Retype, exactly as they appear below, the lines between the line holding "Inductive ended := FlagsRefused" and the line holding "Definition clientFlags : FlagSet", both ends included.

[Records]

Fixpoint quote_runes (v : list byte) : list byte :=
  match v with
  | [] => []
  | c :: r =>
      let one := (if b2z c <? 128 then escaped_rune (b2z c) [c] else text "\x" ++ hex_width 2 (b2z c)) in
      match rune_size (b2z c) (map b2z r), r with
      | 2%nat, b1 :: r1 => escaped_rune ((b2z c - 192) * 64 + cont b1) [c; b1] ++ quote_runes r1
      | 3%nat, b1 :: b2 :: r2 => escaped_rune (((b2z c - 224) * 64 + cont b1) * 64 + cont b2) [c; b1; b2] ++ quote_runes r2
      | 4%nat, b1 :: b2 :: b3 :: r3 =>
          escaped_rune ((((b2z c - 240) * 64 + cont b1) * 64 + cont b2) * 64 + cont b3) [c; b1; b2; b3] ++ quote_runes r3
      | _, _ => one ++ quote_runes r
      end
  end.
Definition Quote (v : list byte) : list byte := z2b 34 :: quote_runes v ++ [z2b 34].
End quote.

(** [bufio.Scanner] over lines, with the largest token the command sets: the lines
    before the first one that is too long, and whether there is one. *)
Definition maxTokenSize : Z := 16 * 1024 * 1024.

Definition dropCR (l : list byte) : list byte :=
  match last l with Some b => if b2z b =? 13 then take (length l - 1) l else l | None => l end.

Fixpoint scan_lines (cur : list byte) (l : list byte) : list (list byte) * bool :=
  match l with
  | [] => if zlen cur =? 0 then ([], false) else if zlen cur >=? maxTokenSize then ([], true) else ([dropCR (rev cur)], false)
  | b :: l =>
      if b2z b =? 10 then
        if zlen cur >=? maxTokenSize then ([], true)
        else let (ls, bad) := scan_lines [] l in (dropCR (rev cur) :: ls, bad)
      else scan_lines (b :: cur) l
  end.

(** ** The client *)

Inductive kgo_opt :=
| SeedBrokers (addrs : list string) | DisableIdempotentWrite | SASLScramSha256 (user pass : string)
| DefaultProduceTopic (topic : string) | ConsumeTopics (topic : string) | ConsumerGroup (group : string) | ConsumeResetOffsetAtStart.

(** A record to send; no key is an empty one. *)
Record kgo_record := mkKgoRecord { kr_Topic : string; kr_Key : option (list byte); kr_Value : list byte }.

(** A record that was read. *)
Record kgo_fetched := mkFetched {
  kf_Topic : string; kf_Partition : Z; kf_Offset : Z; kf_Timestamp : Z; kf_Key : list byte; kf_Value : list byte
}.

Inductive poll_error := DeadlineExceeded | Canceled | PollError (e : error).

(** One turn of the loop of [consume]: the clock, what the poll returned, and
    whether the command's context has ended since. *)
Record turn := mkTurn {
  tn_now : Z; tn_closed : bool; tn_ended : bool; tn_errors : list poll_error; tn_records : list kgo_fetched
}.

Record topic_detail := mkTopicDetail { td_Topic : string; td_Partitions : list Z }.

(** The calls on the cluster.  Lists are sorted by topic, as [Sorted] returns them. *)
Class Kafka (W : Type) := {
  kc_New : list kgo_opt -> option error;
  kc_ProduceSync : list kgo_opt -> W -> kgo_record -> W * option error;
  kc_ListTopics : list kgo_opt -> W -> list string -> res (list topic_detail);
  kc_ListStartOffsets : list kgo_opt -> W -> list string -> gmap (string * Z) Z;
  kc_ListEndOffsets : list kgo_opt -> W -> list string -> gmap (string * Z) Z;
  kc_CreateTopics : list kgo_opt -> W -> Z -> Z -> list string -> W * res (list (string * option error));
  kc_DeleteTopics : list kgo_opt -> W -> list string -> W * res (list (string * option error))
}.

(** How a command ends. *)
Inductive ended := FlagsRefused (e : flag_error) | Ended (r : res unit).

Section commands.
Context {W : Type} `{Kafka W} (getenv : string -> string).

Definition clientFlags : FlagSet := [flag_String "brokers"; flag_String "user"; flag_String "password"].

[/Records]
[Records]

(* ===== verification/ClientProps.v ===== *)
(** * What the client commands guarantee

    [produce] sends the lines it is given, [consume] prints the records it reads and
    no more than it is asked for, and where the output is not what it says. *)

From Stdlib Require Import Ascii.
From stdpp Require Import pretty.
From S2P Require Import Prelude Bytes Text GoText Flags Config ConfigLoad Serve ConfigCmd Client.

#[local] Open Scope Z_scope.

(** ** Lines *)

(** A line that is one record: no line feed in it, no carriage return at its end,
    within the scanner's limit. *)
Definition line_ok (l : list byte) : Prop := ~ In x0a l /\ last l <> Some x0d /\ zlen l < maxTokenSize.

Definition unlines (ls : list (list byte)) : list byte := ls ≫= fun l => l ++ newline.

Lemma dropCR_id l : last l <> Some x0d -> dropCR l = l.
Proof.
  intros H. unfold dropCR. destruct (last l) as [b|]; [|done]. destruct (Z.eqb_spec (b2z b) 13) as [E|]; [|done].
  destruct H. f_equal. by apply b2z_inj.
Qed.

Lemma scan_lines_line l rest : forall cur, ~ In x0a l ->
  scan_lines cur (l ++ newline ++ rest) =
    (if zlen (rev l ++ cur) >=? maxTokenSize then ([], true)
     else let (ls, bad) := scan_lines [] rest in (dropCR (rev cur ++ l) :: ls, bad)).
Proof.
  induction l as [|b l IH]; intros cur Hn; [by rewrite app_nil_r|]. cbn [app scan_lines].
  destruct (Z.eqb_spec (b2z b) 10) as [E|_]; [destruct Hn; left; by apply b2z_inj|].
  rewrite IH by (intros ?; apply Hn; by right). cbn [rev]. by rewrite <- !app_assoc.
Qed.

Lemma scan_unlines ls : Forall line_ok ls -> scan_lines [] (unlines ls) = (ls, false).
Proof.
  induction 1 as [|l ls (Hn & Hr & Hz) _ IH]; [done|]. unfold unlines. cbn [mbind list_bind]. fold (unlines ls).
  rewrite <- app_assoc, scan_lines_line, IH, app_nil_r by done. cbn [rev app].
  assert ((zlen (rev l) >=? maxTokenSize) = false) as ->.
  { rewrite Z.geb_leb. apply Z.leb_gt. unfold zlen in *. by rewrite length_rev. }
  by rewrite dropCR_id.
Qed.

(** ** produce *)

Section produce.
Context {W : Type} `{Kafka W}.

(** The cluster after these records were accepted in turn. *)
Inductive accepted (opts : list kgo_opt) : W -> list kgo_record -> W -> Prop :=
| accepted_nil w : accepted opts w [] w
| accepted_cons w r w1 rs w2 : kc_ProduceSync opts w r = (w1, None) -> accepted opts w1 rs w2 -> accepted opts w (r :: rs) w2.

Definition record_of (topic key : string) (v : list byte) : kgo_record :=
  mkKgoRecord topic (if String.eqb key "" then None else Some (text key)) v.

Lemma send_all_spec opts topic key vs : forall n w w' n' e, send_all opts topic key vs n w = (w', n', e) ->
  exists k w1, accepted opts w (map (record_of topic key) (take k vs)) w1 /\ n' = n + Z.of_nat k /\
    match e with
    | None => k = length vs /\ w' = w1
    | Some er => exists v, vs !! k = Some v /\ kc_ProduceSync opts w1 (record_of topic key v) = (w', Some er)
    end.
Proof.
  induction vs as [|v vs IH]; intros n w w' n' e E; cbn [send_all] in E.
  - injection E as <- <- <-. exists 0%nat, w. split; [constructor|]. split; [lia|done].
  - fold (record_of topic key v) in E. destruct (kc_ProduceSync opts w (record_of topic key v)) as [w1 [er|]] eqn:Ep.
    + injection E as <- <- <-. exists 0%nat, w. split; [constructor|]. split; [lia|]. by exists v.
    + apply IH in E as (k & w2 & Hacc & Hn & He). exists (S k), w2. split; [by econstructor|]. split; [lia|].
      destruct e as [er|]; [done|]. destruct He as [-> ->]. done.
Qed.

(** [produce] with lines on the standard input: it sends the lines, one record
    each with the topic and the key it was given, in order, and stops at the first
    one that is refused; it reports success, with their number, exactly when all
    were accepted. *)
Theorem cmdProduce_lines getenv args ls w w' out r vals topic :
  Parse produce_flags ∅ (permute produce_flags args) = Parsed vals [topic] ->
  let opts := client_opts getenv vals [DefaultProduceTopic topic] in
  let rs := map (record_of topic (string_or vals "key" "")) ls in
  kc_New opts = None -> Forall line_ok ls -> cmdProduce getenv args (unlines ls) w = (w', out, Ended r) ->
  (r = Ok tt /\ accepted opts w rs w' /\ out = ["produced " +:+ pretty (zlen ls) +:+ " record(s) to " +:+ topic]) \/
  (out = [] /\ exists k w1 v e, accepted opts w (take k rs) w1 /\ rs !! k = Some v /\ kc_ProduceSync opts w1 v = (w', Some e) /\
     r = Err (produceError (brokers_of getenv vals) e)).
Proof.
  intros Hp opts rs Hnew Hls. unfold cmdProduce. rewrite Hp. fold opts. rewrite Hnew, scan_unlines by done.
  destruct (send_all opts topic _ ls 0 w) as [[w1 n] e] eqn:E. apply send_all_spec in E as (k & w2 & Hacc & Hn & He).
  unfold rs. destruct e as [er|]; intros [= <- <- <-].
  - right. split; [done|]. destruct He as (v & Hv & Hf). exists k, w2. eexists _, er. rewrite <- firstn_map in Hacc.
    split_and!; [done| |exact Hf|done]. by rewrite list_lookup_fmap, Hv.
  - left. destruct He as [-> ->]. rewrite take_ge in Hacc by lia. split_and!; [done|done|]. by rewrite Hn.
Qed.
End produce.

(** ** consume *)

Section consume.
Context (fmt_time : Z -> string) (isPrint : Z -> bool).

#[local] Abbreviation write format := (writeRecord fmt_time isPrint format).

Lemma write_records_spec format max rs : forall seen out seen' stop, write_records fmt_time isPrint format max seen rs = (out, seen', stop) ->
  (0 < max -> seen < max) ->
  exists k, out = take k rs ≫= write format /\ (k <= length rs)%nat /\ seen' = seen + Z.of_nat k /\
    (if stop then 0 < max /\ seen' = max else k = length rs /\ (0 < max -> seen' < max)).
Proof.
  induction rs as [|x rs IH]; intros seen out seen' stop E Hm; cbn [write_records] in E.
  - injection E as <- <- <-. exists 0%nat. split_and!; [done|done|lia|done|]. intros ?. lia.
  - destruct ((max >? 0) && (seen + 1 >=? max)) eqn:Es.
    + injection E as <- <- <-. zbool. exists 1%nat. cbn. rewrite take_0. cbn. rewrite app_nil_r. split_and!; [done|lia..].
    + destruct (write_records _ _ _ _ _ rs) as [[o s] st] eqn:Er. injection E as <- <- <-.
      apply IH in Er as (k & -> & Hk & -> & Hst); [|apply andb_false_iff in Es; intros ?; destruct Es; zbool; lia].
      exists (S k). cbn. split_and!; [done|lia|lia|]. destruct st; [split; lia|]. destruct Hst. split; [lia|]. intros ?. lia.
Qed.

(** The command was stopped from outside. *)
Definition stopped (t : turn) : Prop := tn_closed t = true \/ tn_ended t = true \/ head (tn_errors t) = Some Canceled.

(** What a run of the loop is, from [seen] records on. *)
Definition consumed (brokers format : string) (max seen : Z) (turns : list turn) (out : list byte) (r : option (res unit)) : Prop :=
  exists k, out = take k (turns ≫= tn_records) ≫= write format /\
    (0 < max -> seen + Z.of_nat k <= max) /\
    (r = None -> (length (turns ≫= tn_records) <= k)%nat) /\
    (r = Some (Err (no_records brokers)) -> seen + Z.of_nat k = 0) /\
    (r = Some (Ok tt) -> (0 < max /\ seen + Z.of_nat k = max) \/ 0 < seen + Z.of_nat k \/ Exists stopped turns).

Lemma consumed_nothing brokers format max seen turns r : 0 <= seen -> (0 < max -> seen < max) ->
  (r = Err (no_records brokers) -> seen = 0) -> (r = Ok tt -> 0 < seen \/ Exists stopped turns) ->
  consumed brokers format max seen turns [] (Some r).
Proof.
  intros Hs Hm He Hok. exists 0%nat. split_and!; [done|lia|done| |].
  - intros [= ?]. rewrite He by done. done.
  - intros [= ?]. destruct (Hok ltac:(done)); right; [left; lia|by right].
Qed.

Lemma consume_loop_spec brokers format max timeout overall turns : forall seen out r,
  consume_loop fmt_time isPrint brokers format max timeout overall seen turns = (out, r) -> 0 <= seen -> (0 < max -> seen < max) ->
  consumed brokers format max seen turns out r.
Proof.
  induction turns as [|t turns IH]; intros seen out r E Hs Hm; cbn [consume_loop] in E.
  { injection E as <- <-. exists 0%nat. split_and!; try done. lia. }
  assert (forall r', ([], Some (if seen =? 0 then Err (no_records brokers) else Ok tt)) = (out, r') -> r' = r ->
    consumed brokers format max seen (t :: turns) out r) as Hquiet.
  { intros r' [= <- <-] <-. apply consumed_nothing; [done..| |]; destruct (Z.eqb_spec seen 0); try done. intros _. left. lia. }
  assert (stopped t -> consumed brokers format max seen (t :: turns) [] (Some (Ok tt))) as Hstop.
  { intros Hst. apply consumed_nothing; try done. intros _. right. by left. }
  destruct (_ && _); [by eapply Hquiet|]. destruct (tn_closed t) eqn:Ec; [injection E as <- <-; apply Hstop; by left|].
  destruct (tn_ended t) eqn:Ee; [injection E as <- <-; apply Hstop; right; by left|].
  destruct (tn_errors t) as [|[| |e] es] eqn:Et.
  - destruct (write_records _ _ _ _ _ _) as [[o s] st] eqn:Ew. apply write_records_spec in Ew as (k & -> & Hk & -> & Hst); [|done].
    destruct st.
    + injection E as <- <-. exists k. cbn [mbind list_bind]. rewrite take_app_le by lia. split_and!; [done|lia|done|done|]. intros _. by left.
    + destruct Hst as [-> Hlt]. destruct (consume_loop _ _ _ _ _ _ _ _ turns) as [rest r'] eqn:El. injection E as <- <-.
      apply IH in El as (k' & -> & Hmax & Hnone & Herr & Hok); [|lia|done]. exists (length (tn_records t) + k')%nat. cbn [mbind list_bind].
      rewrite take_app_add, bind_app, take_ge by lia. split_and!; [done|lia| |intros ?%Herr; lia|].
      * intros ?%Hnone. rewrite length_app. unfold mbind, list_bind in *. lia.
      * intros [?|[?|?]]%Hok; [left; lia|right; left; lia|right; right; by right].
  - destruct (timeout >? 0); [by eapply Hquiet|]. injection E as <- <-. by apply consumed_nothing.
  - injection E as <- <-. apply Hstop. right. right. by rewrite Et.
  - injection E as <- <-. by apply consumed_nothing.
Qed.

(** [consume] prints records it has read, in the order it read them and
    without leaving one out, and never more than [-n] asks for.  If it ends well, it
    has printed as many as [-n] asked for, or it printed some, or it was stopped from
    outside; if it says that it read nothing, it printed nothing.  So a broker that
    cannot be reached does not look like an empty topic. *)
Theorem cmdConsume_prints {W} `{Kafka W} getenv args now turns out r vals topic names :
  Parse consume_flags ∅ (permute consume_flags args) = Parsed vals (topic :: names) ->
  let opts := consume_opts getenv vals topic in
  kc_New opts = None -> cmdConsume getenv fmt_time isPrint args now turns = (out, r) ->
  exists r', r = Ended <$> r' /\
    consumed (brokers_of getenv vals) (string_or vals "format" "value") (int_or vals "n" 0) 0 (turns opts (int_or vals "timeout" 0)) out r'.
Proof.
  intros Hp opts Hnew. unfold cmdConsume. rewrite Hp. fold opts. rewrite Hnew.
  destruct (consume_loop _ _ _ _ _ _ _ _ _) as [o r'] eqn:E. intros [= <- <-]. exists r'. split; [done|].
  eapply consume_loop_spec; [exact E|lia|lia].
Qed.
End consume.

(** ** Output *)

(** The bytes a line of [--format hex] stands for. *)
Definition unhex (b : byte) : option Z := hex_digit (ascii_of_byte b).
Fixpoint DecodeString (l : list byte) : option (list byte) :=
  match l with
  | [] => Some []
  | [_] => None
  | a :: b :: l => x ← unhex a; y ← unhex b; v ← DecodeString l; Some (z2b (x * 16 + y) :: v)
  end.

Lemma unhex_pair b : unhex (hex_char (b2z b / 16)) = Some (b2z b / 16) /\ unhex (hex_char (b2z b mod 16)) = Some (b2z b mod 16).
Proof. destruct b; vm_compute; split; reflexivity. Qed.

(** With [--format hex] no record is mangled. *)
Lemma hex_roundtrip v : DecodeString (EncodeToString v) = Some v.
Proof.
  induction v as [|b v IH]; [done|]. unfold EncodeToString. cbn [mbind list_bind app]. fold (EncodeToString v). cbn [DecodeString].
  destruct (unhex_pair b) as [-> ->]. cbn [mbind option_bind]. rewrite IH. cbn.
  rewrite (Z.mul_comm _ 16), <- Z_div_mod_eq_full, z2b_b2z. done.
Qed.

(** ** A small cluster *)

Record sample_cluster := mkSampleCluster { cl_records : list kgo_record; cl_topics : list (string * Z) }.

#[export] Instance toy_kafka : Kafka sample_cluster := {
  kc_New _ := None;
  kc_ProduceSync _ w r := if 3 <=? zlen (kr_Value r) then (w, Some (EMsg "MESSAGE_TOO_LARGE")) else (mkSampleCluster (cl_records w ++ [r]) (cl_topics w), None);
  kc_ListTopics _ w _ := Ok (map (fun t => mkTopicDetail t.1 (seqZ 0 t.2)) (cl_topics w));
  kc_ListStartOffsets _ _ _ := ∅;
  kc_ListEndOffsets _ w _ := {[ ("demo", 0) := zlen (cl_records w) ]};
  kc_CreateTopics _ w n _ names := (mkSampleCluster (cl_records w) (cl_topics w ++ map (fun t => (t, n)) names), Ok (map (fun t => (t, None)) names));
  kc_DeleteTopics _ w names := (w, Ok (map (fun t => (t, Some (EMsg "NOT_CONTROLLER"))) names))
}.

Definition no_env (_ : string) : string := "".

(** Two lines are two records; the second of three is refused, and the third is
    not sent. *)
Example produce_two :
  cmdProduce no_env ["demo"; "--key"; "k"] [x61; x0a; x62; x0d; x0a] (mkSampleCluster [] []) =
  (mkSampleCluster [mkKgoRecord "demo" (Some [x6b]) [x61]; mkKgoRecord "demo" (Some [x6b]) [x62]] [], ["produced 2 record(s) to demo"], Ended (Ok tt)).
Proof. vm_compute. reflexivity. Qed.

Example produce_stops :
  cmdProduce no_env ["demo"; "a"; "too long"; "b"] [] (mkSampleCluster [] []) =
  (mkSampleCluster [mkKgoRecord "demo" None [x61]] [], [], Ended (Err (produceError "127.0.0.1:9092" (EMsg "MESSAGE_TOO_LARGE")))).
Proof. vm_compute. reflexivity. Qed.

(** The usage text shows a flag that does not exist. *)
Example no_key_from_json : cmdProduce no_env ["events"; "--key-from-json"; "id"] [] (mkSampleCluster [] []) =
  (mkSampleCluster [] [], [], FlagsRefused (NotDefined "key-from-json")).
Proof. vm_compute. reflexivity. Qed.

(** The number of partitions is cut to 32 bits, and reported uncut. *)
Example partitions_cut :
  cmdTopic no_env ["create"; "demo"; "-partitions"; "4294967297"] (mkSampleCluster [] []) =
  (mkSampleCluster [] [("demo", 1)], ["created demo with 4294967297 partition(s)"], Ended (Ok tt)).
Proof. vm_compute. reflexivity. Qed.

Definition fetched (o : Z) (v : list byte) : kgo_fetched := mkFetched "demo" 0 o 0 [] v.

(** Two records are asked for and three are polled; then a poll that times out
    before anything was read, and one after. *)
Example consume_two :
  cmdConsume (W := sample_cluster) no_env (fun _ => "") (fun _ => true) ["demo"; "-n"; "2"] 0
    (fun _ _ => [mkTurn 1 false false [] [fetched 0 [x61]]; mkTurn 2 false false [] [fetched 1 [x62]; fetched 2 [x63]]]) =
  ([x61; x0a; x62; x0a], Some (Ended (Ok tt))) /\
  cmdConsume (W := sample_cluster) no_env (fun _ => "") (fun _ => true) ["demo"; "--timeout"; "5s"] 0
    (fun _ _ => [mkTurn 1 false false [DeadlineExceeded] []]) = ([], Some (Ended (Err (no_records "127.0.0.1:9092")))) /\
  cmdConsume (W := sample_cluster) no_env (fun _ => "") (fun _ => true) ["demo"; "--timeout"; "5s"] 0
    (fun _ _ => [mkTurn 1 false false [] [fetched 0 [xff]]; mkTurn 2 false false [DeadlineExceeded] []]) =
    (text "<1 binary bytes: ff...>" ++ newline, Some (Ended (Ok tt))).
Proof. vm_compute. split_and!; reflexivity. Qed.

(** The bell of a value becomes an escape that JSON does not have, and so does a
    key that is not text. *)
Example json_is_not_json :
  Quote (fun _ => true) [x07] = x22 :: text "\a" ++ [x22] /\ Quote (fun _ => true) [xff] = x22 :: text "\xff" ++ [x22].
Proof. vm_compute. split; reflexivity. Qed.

[/Records]
[Records]

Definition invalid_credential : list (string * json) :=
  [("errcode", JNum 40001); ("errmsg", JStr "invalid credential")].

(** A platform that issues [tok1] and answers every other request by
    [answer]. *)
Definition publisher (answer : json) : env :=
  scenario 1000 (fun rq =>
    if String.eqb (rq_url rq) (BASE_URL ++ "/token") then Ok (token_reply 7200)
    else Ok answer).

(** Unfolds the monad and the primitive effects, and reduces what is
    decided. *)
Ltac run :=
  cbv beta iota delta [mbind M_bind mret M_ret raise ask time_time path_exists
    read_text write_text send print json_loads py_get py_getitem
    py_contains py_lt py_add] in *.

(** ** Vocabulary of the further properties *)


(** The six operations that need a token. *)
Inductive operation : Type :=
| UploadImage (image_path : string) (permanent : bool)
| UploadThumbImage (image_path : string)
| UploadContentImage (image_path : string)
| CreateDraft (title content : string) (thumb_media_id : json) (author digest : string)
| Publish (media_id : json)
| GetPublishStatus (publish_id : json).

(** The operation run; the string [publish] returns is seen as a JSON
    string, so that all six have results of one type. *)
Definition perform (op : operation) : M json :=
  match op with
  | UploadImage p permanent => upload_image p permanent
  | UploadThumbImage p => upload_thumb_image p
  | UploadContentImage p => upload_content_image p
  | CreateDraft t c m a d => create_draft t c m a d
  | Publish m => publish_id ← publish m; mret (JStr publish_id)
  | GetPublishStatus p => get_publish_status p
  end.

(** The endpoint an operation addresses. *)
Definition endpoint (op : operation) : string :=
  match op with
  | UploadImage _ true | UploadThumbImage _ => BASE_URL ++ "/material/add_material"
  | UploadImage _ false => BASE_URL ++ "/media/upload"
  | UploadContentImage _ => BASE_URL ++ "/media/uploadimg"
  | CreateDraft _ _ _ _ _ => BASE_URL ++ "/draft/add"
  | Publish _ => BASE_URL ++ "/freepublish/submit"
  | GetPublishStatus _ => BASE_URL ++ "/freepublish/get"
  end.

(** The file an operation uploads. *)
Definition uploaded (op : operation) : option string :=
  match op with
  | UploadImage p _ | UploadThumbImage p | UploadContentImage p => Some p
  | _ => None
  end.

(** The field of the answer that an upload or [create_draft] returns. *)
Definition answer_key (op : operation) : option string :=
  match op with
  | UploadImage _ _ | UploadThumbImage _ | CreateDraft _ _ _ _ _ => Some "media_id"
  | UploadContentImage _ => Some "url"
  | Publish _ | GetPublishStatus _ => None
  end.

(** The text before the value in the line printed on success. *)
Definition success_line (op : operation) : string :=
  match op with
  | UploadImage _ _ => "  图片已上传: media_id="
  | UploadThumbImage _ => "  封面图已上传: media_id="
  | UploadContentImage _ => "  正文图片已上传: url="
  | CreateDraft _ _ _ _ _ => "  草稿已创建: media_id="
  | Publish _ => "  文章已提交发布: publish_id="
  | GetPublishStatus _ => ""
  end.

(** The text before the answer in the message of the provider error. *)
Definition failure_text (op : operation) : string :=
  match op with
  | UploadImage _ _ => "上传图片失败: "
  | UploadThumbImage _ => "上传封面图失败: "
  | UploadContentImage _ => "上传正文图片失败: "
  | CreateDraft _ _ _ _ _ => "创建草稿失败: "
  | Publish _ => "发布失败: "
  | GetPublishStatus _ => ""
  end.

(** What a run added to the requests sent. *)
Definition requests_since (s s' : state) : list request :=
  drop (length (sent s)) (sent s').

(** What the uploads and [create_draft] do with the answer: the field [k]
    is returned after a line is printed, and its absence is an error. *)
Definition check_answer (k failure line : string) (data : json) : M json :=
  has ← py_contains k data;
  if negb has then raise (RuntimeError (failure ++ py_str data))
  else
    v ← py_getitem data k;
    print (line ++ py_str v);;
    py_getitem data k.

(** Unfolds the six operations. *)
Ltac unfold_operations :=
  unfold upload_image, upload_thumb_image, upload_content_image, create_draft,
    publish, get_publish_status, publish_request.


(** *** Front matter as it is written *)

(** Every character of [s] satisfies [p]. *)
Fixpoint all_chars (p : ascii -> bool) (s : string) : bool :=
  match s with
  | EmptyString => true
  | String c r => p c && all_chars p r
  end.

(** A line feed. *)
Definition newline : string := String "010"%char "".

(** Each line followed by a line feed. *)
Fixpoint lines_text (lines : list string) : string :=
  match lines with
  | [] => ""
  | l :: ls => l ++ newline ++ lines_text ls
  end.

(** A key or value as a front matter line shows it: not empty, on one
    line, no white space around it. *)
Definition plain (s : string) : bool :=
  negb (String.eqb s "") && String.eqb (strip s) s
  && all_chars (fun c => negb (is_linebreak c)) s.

[/Records]

Exercise output:
Inductive ended := FlagsRefused (e : flag_error) | Ended (r : res unit).

Section commands.
Context {W : Type} `{Kafka W} (getenv : string -> string).

Definition clientFlags : FlagSet := [flag_String "brokers"; flag_String "user"; flag_String "password"].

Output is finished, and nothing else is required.